**EXERCISE DESCRIPTION**. Reproduce exactly the lines from the line containing "IsSet (metadata v) f." through the last line of the listing, and no others.

**DATA SHOWN**.
*** Begin section ***
(** * MeshBlockData: the block-local variable container of Parthenon

    A shallow embedding of [src/interface/meshblock_data.cpp]: the variable
    registry ([AddField], [CopyFrom], the selection queries), the pack
    caches ([PackListedVariables], [PackListedVariablesAndFluxes]) and the
    boundary-exchange tasks ([StartReceiving], [ReceiveBoundaryBuffers]).

    Variables are objects held through [std::shared_ptr]; they live in a
    store indexed by addresses, and a container holds addresses, so that
    two containers can share one variable.  Every method is a computation
    in a state-and-failure monad over the container, the store and the
    trace of calls made to the boundary layer. *)

From Stdlib Require Import String Ascii ZArith List Bool Sorted OrdersEx.
From stdpp Require Import base gmap strings list fin_maps sorting pretty.

Local Open Scope string_scope.
Local Open Scope list_scope.
Local Open Scope Z_scope.

(** ** Metadata *)

(** Modelled from the spec: [interface/metadata.hpp] is not part of the
    sources.  A variable carries "metadata flags (e.g.,
    participates-in-ghost-exchange, has-fluxes, sparse,
    single-copy-per-block)" and a placement, which [Where] returns and
    [AddField] branches on.  The flags that the container names are listed;
    [NoTopology] is a placement that is none of the four, and [OtherFlag]
    stands for every flag the container never names. *)
Inductive MetadataFlag : Set :=
  | Node | Edge | Face | Cell | NoTopology
  | OneCopy | FillGhost | WithFluxes
  | OtherFlag (n : nat).

#[global] Instance MetadataFlag_eq_dec : EqDecision MetadataFlag.
Proof. solve_decision. Defined.

Record Metadata : Set := mkMetadata {
  Where : MetadataFlag;
  bits_ : list MetadataFlag
}.

Definition IsSet (m : Metadata) (f : MetadataFlag) : bool :=
  bool_decide (f ∈ bits_ m).

Definition AllFlagsSet (m : Metadata) (fs : list MetadataFlag) : bool :=
  forallb (IsSet m) fs.

Definition AnyFlagsSet (m : Metadata) (fs : list MetadataFlag) : bool :=
  existsb (IsSet m) fs.

(** ** Variables and the store *)

(** Modelled from the spec: [interface/variable.hpp] is not part of the
    sources.  "sparse_id is absent (or a sentinel) for dense variables";
    the sentinel is the least [int]. *)
Definition InvalidSparseID : Z := - 2 ^ 31.

(** Modelled from the spec: the identity of a variable is
    [(base_name, sparse_id)]; its label is the base name, followed for a
    sparse variable by an underscore and the sparse id in decimal. *)
Definition MakeVarLabel (base_name : string) (sparse_id : Z) : string :=
  if bool_decide (sparse_id = InvalidSparseID) then base_name
  else base_name +:+ "_" +:+ pretty sparse_id.

Abbreviation loc := nat.

Section Model.

(** [T] is the element type of the template ([double] in the only
    instantiation); [Coords] is the coordinates object of a block and
    [BoundaryCommSubset] the phase tag of the boundary layer.  The
    container stores and forwards them and never inspects them. *)
Context {T Coords BoundaryCommSubset : Type}.

(** Modelled from the spec: [CellVariable<T>] and [FaceVariable<T>] offer
    this file the same members ([label], [metadata], [IsSet], [IsSparse],
    [GetSparseID], [IsAllocated], [AllocateCopy]); one record stands for
    both, and the container keeps them apart in [varVector_]/[varMap_] and
    [faceVector_]/[faceMap_] as the source does.  "A variable is either
    allocated (backing storage exists) or unallocated (placeholder only)". *)
Record CellVariable : Type := mkCellVariable {
  base_name : string;
  metadata : Metadata;
  sparse_id_ : Z;
  is_allocated_ : bool;
  data : list T;
  mpiStatus : bool
}.

Definition label (v : CellVariable) : string :=
  MakeVarLabel (base_name v) (sparse_id_ v).
Definition IsSparse (v : CellVariable) : bool :=
  negb (bool_decide (sparse_id_ v = InvalidSparseID)).
Definition GetSparseID (v : CellVariable) : Z := sparse_id_ v.
Definition IsAllocated (v : CellVariable) : bool := is_allocated_ v.
Definition VarIsSet (v : CellVariable) (f : MetadataFlag) : bool :=
  IsSet (metadata v) f.

Definition set_mpiStatus (b : bool) (v : CellVariable) : CellVariable :=
  mkCellVariable (base_name v) (metadata v) (sparse_id_ v)
                 (is_allocated_ v) (data v) b.
Definition set_data (d : list T) (v : CellVariable) : CellVariable :=
  mkCellVariable (base_name v) (metadata v) (sparse_id_ v)
                 (is_allocated_ v) d (mpiStatus v).

(** Modelled from the spec: [CellVariable::Allocate] brings the backing
    storage into existence; the variable is allocated from then on. *)
Definition Allocate (v : CellVariable) : CellVariable :=
  mkCellVariable (base_name v) (metadata v) (sparse_id_ v)
                 true (data v) (mpiStatus v).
*** End section ***
**WRITTEN SOLUTION**.
  IsSet (metadata v) f.

Definition set_mpiStatus (b : bool) (v : CellVariable) : CellVariable :=
  mkCellVariable (base_name v) (metadata v) (sparse_id_ v)
                 (is_allocated_ v) (data v) b.
Definition set_data (d : list T) (v : CellVariable) : CellVariable :=
  mkCellVariable (base_name v) (metadata v) (sparse_id_ v)
                 (is_allocated_ v) d (mpiStatus v).

(** Modelled from the spec: [CellVariable::Allocate] brings the backing
    storage into existence; the variable is allocated from then on. *)
Definition Allocate (v : CellVariable) : CellVariable :=
  mkCellVariable (base_name v) (metadata v) (sparse_id_ v)
                 true (data v) (mpiStatus v).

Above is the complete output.